# Your goal
From the line that contains "Definition from_ (table" through the line that contains "Definition added (f", output every line of the listing below exactly and leave out all the rest.

# Listed entries

-=-=-=-=-

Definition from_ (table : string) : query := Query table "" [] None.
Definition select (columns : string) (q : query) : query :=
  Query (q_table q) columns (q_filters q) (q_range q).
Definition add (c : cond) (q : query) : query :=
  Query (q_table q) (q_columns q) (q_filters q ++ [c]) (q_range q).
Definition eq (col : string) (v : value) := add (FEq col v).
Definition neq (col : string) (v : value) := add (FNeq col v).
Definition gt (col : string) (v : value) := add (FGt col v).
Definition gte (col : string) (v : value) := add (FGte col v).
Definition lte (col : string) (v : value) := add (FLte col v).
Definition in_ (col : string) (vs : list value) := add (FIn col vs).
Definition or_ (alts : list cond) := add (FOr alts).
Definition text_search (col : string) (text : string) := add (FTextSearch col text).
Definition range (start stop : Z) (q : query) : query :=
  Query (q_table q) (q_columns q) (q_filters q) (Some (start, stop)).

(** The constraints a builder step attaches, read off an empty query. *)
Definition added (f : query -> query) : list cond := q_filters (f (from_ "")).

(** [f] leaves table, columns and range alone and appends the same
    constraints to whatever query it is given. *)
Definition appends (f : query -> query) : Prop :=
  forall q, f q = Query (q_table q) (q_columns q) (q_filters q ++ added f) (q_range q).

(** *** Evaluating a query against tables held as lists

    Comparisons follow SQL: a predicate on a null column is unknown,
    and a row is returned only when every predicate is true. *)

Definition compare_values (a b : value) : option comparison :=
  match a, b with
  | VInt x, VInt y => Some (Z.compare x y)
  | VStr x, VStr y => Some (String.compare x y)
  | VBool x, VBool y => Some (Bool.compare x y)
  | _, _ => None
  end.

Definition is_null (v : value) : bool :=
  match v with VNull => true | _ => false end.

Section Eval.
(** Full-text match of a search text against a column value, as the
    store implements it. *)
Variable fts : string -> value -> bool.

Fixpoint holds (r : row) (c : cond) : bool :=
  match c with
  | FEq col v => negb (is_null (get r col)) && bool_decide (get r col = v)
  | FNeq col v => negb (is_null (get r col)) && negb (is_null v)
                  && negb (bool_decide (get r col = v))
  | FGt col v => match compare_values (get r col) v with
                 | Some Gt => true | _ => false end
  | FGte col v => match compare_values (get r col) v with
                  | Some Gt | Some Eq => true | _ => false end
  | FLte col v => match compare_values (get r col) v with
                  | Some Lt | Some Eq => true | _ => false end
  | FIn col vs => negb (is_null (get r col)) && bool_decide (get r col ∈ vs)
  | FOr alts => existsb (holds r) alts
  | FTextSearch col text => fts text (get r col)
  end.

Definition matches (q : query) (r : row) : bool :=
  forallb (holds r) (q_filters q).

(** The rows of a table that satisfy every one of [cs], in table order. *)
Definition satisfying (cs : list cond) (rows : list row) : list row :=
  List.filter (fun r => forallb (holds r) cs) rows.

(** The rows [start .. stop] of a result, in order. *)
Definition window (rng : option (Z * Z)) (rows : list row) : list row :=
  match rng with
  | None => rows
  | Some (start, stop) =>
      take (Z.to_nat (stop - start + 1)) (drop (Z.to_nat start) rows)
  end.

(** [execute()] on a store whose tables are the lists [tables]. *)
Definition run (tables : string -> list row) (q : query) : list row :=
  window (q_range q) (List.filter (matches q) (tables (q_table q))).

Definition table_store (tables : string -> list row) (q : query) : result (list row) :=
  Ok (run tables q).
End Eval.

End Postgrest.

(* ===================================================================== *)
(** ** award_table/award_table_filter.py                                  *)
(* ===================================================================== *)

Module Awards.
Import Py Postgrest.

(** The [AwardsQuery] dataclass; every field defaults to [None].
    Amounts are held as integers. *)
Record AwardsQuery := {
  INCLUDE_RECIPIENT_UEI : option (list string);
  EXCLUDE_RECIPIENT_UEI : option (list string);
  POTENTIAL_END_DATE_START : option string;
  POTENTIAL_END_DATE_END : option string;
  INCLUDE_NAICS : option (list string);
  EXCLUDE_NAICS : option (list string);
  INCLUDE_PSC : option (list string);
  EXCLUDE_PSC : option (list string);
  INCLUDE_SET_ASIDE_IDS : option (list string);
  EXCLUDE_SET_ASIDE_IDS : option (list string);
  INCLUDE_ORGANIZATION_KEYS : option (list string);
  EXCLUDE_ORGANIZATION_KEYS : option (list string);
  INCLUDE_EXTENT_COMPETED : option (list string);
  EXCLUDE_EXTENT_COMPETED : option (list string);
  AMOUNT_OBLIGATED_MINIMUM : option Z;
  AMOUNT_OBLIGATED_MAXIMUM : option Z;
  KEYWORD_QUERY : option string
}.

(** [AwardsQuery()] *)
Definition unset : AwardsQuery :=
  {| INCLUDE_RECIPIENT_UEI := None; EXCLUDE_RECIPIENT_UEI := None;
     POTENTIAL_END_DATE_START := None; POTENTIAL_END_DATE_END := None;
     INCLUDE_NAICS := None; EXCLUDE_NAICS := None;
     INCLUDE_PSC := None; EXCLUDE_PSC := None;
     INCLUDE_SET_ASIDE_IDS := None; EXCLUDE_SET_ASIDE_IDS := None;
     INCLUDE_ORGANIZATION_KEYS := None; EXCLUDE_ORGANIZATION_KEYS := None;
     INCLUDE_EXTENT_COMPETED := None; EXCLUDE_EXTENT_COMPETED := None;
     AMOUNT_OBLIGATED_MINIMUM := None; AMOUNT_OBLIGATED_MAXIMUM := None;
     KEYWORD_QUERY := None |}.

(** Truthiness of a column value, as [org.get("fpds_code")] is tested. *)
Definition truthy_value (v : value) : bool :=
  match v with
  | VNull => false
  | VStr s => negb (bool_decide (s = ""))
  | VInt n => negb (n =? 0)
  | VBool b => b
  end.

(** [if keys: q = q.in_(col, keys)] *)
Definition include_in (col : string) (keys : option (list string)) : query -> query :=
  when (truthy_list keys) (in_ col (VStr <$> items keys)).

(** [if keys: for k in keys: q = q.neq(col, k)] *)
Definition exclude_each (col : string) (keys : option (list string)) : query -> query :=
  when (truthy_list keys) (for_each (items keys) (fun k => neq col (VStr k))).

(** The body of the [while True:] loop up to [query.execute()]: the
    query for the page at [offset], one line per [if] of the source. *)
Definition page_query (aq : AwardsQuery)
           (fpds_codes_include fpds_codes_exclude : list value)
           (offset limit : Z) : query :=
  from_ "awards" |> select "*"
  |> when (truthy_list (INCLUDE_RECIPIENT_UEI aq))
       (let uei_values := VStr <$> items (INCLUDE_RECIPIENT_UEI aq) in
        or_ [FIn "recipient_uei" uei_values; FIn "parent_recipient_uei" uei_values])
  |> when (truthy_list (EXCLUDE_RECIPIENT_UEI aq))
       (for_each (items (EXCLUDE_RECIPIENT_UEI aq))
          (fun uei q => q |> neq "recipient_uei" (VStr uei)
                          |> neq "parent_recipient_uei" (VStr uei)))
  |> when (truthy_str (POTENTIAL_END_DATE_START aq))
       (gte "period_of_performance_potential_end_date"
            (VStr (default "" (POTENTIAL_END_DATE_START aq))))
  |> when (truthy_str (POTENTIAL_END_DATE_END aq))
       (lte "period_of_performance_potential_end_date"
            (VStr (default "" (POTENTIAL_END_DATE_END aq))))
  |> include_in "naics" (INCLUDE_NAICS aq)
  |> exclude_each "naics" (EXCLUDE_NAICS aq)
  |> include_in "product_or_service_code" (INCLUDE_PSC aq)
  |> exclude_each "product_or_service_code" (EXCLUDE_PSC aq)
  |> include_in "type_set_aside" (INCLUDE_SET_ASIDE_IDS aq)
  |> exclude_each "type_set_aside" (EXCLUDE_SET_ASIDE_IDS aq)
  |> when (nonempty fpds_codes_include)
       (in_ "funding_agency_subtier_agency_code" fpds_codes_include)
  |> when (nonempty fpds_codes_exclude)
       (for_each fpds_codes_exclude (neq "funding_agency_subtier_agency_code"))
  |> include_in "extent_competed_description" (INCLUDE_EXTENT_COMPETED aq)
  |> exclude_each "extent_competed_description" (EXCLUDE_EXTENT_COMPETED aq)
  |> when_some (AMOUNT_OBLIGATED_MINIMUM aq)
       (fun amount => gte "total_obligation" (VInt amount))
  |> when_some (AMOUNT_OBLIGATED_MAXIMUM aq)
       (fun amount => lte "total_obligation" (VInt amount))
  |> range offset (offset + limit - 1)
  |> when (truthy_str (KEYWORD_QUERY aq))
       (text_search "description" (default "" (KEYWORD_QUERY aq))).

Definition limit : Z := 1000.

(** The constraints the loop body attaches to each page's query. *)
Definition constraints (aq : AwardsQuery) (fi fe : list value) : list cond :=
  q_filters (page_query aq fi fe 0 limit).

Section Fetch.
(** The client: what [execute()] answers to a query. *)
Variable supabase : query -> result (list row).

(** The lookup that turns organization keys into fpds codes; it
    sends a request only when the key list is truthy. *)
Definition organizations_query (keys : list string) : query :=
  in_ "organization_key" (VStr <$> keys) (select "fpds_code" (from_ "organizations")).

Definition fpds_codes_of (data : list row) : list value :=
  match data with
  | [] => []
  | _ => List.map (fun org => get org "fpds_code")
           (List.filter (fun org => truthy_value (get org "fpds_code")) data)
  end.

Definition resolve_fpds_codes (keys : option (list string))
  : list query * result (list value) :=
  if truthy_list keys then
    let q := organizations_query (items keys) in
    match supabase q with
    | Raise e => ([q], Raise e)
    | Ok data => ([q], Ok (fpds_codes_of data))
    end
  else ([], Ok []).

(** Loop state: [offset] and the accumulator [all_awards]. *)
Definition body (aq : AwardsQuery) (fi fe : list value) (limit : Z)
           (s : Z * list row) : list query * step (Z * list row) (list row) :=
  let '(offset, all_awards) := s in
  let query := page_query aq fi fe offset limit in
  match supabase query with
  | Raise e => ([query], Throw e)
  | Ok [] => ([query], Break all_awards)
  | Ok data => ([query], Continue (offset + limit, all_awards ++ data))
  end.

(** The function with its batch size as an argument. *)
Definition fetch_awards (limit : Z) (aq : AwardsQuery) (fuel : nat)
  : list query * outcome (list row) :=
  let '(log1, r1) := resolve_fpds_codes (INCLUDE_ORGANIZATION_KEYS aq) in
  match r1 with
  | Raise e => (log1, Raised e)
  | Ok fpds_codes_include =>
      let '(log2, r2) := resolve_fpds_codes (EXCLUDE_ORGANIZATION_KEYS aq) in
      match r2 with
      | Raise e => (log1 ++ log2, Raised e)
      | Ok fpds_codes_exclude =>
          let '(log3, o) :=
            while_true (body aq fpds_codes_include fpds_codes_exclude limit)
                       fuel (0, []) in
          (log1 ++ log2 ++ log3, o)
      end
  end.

-=-=-=-=-

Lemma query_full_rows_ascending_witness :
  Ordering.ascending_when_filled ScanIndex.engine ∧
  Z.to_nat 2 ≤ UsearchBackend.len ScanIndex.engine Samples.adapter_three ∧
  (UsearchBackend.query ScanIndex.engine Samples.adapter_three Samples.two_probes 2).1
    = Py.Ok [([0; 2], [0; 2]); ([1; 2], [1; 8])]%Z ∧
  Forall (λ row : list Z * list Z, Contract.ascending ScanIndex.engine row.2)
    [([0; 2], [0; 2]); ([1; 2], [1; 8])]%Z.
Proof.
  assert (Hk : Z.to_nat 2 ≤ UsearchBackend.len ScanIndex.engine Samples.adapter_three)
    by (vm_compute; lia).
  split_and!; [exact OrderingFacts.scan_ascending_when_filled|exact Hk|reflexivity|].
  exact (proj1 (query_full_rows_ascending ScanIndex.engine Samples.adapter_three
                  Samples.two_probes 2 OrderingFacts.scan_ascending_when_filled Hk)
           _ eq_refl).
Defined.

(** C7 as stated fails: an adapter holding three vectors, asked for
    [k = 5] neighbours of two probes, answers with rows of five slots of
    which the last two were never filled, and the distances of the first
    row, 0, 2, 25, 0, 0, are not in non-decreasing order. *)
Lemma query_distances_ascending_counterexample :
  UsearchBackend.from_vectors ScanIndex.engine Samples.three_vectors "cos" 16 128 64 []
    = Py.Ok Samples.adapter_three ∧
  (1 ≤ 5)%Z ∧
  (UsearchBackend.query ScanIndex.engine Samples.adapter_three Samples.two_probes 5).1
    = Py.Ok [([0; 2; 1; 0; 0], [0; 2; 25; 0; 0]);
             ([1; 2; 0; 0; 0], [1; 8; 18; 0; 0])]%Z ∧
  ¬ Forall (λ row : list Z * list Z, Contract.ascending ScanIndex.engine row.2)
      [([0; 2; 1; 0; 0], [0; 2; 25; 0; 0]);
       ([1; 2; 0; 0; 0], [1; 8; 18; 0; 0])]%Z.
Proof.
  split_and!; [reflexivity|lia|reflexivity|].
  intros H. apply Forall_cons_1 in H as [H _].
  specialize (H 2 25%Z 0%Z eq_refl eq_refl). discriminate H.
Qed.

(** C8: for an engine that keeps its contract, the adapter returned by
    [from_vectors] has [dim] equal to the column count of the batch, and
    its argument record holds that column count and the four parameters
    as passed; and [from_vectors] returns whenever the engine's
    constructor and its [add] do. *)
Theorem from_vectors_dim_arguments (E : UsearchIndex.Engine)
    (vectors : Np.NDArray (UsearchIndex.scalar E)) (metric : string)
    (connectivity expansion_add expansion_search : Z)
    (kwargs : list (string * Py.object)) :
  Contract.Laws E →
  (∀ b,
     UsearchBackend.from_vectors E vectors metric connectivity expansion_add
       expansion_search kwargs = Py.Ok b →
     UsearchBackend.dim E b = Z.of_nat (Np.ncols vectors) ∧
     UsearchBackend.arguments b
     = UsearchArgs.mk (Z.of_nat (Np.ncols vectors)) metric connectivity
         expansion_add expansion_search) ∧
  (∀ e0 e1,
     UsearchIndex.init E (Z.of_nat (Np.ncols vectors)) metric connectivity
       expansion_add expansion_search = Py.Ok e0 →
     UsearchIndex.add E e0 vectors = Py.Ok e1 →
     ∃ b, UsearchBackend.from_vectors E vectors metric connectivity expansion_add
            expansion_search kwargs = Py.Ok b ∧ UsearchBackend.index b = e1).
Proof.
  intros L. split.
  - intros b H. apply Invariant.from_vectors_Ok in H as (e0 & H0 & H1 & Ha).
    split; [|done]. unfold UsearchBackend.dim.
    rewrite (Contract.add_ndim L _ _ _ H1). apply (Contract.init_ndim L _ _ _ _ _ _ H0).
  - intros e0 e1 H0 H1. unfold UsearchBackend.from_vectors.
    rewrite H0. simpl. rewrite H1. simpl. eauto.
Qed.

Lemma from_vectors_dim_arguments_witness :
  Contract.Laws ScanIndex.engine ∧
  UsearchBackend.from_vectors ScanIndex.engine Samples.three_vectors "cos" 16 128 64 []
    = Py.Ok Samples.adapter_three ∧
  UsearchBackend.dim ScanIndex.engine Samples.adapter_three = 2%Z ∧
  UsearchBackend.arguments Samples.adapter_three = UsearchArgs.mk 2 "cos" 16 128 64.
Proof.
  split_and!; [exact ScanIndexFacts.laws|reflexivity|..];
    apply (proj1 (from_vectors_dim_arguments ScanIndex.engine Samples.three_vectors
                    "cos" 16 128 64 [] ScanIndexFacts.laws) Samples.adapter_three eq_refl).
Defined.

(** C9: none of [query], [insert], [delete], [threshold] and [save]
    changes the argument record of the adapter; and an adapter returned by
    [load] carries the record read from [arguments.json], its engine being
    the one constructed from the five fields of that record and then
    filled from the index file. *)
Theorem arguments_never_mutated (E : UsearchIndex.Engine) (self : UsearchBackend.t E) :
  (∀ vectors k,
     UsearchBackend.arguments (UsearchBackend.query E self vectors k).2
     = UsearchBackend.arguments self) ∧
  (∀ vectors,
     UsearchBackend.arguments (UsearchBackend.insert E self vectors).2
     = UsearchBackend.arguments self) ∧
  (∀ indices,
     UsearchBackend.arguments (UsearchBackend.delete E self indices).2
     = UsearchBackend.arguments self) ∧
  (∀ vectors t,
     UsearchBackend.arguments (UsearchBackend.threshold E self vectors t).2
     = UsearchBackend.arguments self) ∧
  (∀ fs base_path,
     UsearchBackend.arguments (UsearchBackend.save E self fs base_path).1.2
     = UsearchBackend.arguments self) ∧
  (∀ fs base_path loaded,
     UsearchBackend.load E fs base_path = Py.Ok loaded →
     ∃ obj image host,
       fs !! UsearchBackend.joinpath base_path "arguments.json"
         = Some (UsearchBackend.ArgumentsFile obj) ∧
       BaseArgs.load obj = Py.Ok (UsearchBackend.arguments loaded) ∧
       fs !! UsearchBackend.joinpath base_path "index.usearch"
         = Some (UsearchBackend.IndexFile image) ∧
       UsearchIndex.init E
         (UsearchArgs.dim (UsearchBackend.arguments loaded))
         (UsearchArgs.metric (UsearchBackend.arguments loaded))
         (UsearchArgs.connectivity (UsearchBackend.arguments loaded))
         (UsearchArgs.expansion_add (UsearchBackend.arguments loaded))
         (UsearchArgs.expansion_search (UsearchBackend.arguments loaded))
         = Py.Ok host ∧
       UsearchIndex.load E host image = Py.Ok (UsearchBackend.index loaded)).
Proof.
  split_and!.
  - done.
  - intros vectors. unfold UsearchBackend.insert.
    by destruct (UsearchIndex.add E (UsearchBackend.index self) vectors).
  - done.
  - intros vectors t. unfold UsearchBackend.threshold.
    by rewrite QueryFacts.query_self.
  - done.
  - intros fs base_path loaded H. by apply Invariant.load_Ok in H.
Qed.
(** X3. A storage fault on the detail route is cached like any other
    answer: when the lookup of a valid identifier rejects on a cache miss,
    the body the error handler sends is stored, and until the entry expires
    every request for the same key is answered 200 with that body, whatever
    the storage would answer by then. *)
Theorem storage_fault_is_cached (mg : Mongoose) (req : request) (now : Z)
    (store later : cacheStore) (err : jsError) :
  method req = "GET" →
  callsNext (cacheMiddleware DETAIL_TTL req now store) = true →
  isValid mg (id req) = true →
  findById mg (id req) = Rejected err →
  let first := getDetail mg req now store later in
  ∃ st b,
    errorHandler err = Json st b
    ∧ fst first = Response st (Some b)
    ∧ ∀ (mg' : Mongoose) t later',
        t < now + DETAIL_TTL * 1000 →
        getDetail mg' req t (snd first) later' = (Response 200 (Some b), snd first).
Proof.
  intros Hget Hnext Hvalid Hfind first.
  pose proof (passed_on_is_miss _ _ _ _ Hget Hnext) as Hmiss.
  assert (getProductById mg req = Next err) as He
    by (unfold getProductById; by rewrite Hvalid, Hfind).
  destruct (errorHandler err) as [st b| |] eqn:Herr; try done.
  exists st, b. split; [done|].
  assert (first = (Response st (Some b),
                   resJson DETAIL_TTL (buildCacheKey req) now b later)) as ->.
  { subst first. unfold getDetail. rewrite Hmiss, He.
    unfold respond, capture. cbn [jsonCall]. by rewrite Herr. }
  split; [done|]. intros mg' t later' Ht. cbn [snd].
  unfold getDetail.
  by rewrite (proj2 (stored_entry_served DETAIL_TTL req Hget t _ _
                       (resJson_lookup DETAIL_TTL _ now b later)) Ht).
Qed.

-=-=-=-=-

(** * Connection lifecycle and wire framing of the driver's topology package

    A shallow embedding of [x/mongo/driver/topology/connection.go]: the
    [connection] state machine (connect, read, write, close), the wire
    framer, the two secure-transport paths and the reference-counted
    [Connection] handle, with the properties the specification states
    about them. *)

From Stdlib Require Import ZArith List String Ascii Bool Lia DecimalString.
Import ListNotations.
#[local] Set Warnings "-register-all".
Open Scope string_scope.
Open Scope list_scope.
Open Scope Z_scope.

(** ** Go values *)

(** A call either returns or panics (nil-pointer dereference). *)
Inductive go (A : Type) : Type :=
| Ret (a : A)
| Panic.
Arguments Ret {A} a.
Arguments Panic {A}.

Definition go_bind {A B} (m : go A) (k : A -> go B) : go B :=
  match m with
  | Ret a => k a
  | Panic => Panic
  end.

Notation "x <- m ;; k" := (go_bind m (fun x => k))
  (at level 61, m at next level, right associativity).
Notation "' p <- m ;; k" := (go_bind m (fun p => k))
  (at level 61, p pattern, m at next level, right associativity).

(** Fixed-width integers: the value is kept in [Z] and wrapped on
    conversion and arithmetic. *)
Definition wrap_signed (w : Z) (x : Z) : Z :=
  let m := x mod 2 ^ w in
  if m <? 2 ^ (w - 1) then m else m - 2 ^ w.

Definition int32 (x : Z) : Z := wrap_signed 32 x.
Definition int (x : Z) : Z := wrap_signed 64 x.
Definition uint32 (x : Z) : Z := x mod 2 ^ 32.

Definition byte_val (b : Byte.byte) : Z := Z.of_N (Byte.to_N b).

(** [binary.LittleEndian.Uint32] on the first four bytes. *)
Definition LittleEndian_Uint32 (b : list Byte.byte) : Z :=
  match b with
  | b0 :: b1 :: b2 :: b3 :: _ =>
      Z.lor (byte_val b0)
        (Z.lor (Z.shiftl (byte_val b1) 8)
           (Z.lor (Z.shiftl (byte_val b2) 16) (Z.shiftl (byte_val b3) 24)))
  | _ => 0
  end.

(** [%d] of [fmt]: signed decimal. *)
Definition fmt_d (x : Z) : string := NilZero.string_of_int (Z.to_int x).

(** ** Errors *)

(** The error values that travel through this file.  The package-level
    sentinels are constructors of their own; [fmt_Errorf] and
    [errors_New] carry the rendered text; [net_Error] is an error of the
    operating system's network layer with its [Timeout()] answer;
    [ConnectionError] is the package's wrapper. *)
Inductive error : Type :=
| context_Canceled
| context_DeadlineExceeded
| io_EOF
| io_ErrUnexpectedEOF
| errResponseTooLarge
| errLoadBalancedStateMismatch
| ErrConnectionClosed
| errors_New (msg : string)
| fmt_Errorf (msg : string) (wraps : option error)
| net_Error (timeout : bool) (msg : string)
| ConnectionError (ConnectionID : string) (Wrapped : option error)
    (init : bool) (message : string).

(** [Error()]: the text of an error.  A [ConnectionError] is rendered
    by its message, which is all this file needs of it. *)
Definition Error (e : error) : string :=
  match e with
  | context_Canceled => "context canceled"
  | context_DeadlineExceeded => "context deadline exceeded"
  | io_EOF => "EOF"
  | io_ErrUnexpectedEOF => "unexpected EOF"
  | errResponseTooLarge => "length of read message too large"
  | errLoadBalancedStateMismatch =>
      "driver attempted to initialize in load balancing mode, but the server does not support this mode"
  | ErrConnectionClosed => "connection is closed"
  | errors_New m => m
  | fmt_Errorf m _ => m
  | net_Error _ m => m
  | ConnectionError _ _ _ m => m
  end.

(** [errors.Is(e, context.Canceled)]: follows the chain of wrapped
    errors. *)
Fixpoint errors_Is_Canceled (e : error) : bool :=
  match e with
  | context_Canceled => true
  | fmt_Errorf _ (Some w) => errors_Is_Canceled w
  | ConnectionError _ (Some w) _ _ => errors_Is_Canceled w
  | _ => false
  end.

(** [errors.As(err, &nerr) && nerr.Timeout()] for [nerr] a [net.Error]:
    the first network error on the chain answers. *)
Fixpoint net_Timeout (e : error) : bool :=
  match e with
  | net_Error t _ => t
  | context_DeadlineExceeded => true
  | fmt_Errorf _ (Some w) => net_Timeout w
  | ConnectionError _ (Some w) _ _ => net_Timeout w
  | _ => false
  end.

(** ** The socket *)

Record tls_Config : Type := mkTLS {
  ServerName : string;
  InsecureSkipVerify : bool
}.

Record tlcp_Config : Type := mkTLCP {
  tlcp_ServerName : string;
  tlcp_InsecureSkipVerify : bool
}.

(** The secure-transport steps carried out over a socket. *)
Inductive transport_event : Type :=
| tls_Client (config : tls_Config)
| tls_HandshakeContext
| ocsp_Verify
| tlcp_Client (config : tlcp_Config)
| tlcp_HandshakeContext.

-=-=-=-=-

# Written reply
Definition from_ (table : string) : query := Query table "" [] None.
Definition select (columns : string) (q : query) : query :=
  Query (q_table q) columns (q_filters q) (q_range q).
Definition add (c : cond) (q : query) : query :=
  Query (q_table q) (q_columns q) (q_filters q ++ [c]) (q_range q).
Definition eq (col : string) (v : value) := add (FEq col v).
Definition neq (col : string) (v : value) := add (FNeq col v).
Definition gt (col : string) (v : value) := add (FGt col v).
Definition gte (col : string) (v : value) := add (FGte col v).
Definition lte (col : string) (v : value) := add (FLte col v).
Definition in_ (col : string) (vs : list value) := add (FIn col vs).
Definition or_ (alts : list cond) := add (FOr alts).
Definition text_search (col : string) (text : string) := add (FTextSearch col text).
Definition range (start stop : Z) (q : query) : query :=
  Query (q_table q) (q_columns q) (q_filters q) (Some (start, stop)).

(** The constraints a builder step attaches, read off an empty query. *)
Definition added (f : query -> query) : list cond := q_filters (f (from_ "")).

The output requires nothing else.